Figure 5. Golgi Reassembly during Mitotic Exit is attenuated in the absence of Golgi-derived MTs.

(A) Two G2 LLCPK cells after cold recovery (as in Figure 4) are shown. A non-transfected cell is on the left. Boxed region featuring MTs (red) at the Golgi (blue) in enlarged (inset 1). A cell expressing AKAPdn (marked by GFP, green) contains very few Golgi-associated MTs (right, inset 2). (B) Expression of AKAPdn significantly decreases Golgi-associated MT number in LLCPK in both G1 and G2. Student’s t test, p<0.01, marked by **. (C, D) Representative frames from time-lapse sequences dividing LLC-PK1 cells expressing RFP-TGN (false-colored green), visualized by spinning disk confocal microscopy. Maximal projection of confocal z stacks. Time, minutes. Scale bars, 10 µm. Boxed insets are enlarged on the left. (C) In control, Golgi mini-stacks are collected in a tight complex within 30 minutes.
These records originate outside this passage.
(* ===== verification/ConsensusDecision.v ===== *)
(** * What the round decides of each node
    (src/network/consensus/gcpv2/phasebundle/consensus/consensus_simple.go,
    common/consensuskit/tools.go)

    When the vectors have arrived, each node is included, suspected or called
    fraud by the count of the rows that say so. *)
From S2P Require Import Prelude MemberPower MemberRank NodeStats.

(** ** tools.go *)
Definition BftMinority (nodeCount : Z) : Z := Z.quot (nodeCount - 1) 3.
Definition BftMajority (nodeCount : Z) : Z := nodeCount - BftMinority nodeCount.

(** ** consensus_simple.go *)
Definition CanStartVectorsEarly (aggressivePhasing : bool)
    (consensusMembers countFraud countTrustBySome countTrustByNeighbors : Z) : bool :=
  if negb (countFraud =? 0) then false
  else if aggressivePhasing then true
  else (BftMajority consensusMembers <=? countTrustBySome) || (1 + Z.shiftr consensusMembers 1 <=? countTrustByNeighbors).

Definition consensusDecisionOfNode (tc : list Z) (absMajority : bool) (bftMajority : Z) : go Z :=
  trusted ← Column_GetSummaryByValue tc ConsensusStatTrusted;
  doubted ← Column_GetSummaryByValue tc ConsensusStatDoubted;
  if bftMajority <=? u16 (trusted + doubted) then Ret CbsIncluded
  else
    fraud ← Column_GetSummaryByValue tc ConsensusStatFraud;
    suspect ← Column_GetSummaryByValue tc ConsensusStatFraudSuspect;
    if bftMajority <=? u16 (fraud + suspect) then Ret CbsFraud else Ret CbsSuspected.

(** The loop over the columns. *)
Fixpoint decide_columns (globulaStats : StatTable) (absMajority : bool) (bftMajority : Z) (resultSet : Row)
    (cols : list Z) : go Row :=
  match cols with
  | [] => Ret resultSet
  | i :: cols' =>
      tc ← GetColumn globulaStats i;
      decision ← consensusDecisionOfNode tc absMajority bftMajority;
      r ← Row_Set resultSet i decision;
      decide_columns globulaStats absMajority bftMajority r.1 cols'
  end.

(** A selection: whether it can be improved, and the decisions. *)
Definition SelectOnStopped (globulaStats : StatTable) (timeIsOut : bool) (bftMajorityArg : Z) : go (bool * Row) :=
  let absMajority := negb (RowCount globulaStats <? bftMajorityArg) in
  let bftMajority := u16 bftMajorityArg in
  resultSet ← NewConsensusBitsetRow (ColumnCount globulaStats);
  resultSet ← decide_columns globulaStats absMajority bftMajority resultSet
    (Z.of_nat <$> seq 0 (Z.to_nat (Row_ColumnCount resultSet)));
  Ret (negb absMajority, resultSet).

Definition TrySelectOnAdded (globulaStats : StatTable) (nodeStats : Row) : option (bool * Row) := None.

(** ** The decision by counts *)
Definition decision (bftMajority included fraud : Z) : Z :=
  if bftMajority <=? included then CbsIncluded else if bftMajority <=? fraud then CbsFraud else CbsSuspected.

Definition says_in (i : nat) (r : Row) : Prop :=
  values r !! i = Some ConsensusStatTrusted \/ values r !! i = Some ConsensusStatDoubted.
Definition says_fraud (i : nat) (r : Row) : Prop :=
  values r !! i = Some ConsensusStatFraud \/ values r !! i = Some ConsensusStatFraudSuspect.
#[export] Instance says_in_dec i r : Decision (says_in i r).
Proof. apply _. Defined.
#[export] Instance says_fraud_dec i r : Decision (says_fraud i r).
Proof. apply _. Defined.

Definition tally (P : Row -> Prop) `{!forall r, Decision (P r)} (rs : list Row) : Z := Z.of_nat (length (filter P rs)).

Lemma tally_two i v w rs : v <> w ->
  column_count i v rs + column_count i w rs = tally (fun r => values r !! i = Some v \/ values r !! i = Some w) rs.
Proof.
  intros Hvw. unfold column_count, tally. induction rs as [|r rs IH]; [done|]. rewrite !filter_cons.
  destruct (decide (values r !! i = Some v)) as [E|E]; [|destruct (decide (values r !! i = Some w)) as [E'|E']].
  - rewrite (decide_False (P := values r !! i = Some w)) by congruence. rewrite decide_True by (by left). cbn [length]. lia.
  - rewrite decide_True by (by right). cbn [length]. lia.
  - rewrite decide_False by (intros [|]; congruence). lia.
Qed.

Lemma tally_range P `{!forall r, Decision (P r)} rs : 0 <= tally P rs <= Z.of_nat (length rs).
Proof. unfold tally. pose proof (length_filter P rs). lia. Qed.

Definition decisions (bft : Z) (n : nat) (rs : list Row) : list Z :=
  (fun i => decision bft (tally (says_in i) rs) (tally (says_fraud i) rs)) <$> seq 0 n.

Lemma consensusDecisionOfNode_counts n t i a bft c :
  table_ok 5 n t -> Z.of_nat (length (present (rows t))) < 2^16 -> (i < n)%nat -> GetColumn t (Z.of_nat i) = Ret c ->
  consensusDecisionOfNode c a bft =
    Ret (decision bft (tally (says_in i) (present (rows t))) (tally (says_fraud i) (present (rows t)))).
Proof.
  intros Ht Hrows Hi Hc. unfold consensusDecisionOfNode, decision.
  assert (Hv : forall v, 0 <= v <= 5 -> Column_GetSummaryByValue c v = Ret (column_count i v (present (rows t)))).
  { intros v Hv. destruct (table_counts 5 n t i v Ht Hrows Hi Hv) as (c' & Ec & E). congruence. }
  rewrite !Hv by done. cbn [mbind go_bind]. rewrite (tally_two i ConsensusStatTrusted ConsensusStatDoubted) by done.
  rewrite (tally_two i ConsensusStatFraud ConsensusStatFraudSuspect) by done.
  pose proof (tally_range (says_in i) (present (rows t))). pose proof (tally_range (says_fraud i) (present (rows t))).
  rewrite !u16_small by (split; [apply tally_range|eapply Z.le_lt_trans; [apply tally_range|done]]).
  unfold says_in, says_fraud. by repeat destruct (_ <=? _).
Qed.

Lemma decide_columns_ok n t a bft r i k :
  table_ok 5 n t -> Z.of_nat (length (present (rows t))) < 2^16 ->
  row_ok 4 r -> rowIndex r < 0 -> length (values r) = n -> (i + k = n)%nat ->
  exists r', decide_columns t a bft r (Z.of_nat <$> seq i k) = Ret r' /\ row_ok 4 r' /\ rowIndex r' = rowIndex r /\
    values r' = take i (values r) ++
      ((fun i => decision bft (tally (says_in i) (present (rows t))) (tally (says_fraud i) (present (rows t)))) <$> seq i k).
Proof.
  intros Ht Hrows. revert r i. induction k as [|k IH]; intros r i Hr Hri Hl Hik; cbn [seq fmap list_fmap decide_columns].
  - exists r. split_and!; [done..|]. rewrite take_ge by lia. by rewrite app_nil_r.
  - destruct (table_counts 5 n t i 0 Ht Hrows ltac:(lia) ltac:(lia)) as (c & Ec & _). rewrite Ec. cbn [mbind go_bind].
    rewrite (consensusDecisionOfNode_counts n t i a bft c Ht Hrows ltac:(lia) Ec). cbn [mbind go_bind].
    set (d := decision _ _ _). assert (Hd : 0 <= d <= 4) by (unfold d, decision; by repeat destruct (_ <=? _)).
    destruct (Row_Set_ok 4 r (Z.of_nat i) d Hr Hri ltac:(lia) Hd) as (r1 & prev & -> & Hr1 & Hi1 & Ev & _).
    cbn [mbind go_bind fst]. rewrite Nat2Z.id in Ev.
    destruct (IH r1 (S i) Hr1 ltac:(lia)) as (r2 & E & Hr2 & Hi2 & Ev2); [rewrite Ev, length_insert; lia|lia|].
    exists r2. split_and!; [done|done|lia|]. rewrite Ev2, Ev. rewrite (take_S_r _ i d) by (apply list_lookup_insert_eq; lia).
    rewrite take_insert_ge by lia. by rewrite <- app_assoc.
Qed.

(** The decision of a node is by the number of the rows that count it in, or
    that call it fraud; the selection can be improved while there are fewer
    rows than the majority. *)
Lemma SelectOnStopped_decides n t timeIsOut bft :
  table_ok 5 n t -> Z.of_nat (length (present (rows t))) < 2^16 -> 0 <= bft < 2^16 ->
  exists r, SelectOnStopped t timeIsOut bft = Ret (RowCount t <? bft, r) /\
    values r = decisions bft n (present (rows t)).
Proof.
  intros Ht Hrows Hb. unfold SelectOnStopped. rewrite u16_small by done. unfold ColumnCount. pose proof (to_n _ _ _ Ht).
  rewrite (to_columns _ _ _ Ht). destruct (NewStatRow_ok 4 (Z.of_nat n)) as (r & Er & Hr & Hi & Hv); [lia|lia|].
  unfold NewConsensusBitsetRow. change (u8 (MaxBitsetEntry - 1)) with 4. rewrite Er. cbn [mbind go_bind].
  unfold Row_ColumnCount. rewrite Hv, length_replicate, !Nat2Z.id.
  destruct (decide_columns_ok n t (negb (RowCount t <? bft)) bft r 0 n Ht Hrows Hr ltac:(lia)) as (r' & -> & _ & _ & Ev);
    [rewrite Hv, length_replicate; lia|done|]. cbn [mbind go_bind]. rewrite negb_involutive. by exists r'.
Qed.

(** What a vector says of a node. *)
Definition vector_in (i : nat) (b : list Z) : Prop :=
  match b !! i with Some v => v <> BeTimeout /\ v <> BeFraud | None => False end.
Definition vector_fraud (i : nat) (b : list Z) : Prop := b !! i = Some BeFraud.
#[export] Instance vector_in_dec i b : Decision (vector_in i b).
Proof. unfold vector_in. destruct (b !! i); apply _. Defined.
#[export] Instance vector_fraud_dec i b : Decision (vector_fraud i b).
Proof. unfold vector_fraud. apply _. Defined.

Lemma says_in_vector i r b : values r = stat_of_entry <$> b -> says_in i r <-> vector_in i b.
Proof.
  intros E. unfold says_in, vector_in. rewrite E, list_lookup_fmap. destruct (b !! i) as [v|]; cbn; [|intuition done].
  unfold stat_of_entry, IsTimeout, IsFraud, IsTrusted. change BeTimeout with 3. change BeFraud with 4. change BeBaselineTrust with 2.
  decide_Z; intuition (done || lia).
Qed.
Lemma says_fraud_vector i r b : values r = stat_of_entry <$> b -> says_fraud i r <-> vector_fraud i b.
Proof.
  intros E. unfold says_fraud, vector_fraud. rewrite E, list_lookup_fmap. destruct (b !! i) as [v|]; cbn; [|intuition done].
  unfold stat_of_entry, IsTimeout, IsFraud, IsTrusted. change BeTimeout with 3. change BeFraud with 4. change BeBaselineTrust with 2.
  cbv [ConsensusStatTrusted ConsensusStatDoubted ConsensusStatMissingThere ConsensusStatFraud ConsensusStatFraudSuspect].
  decide_Z; split; intros Hs; try (destruct Hs; congruence); try congruence; left; congruence.
Qed.

Lemma BftMinority_range n : 1 <= n -> 0 <= 3 * BftMinority n < n.
Proof. intros Hn. unfold BftMinority. rewrite Z.quot_div_nonneg by lia.
  pose proof (Z.mul_div_le (n - 1) 3 ltac:(lia)). pose proof (Z.div_pos (n - 1) 3 ltac:(lia) ltac:(lia)). lia.
Qed.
The average Golgi fragment volume increases from 1.3µm³ to 11.3µm³; the volume of the largest particle increases from 7.9µm³ to 77.1µm³. A representative example out of four movies. (D) A cell expressing AKAPdn (identified by GFP expression, not shown). Golgi stack clustering is incomplete after one hour of assembly. The average Golgi fragment volume increases from 1.1µm³ to 4.4µm³; the volume of the largest particle increases from 5.1µm³ to 39.6µm³. A representative example out of three movies. (E) Increase of the average volume of Golgi stacks in control and AKAP-dn-expression cells from anaphase to mitotic exit, based on LLCPK cells immunostained for GM130. N=5. Student’s t test, p<0.01, marked by **.(F) Increase of the largest Golgi stack (Golgi complex) in control and AKAP-dn-expression cells from anaphase to mitotic exit, based on LLCPK cells immunostained for GM130. N=5. Student’s t test, p<0.001, marked by ***.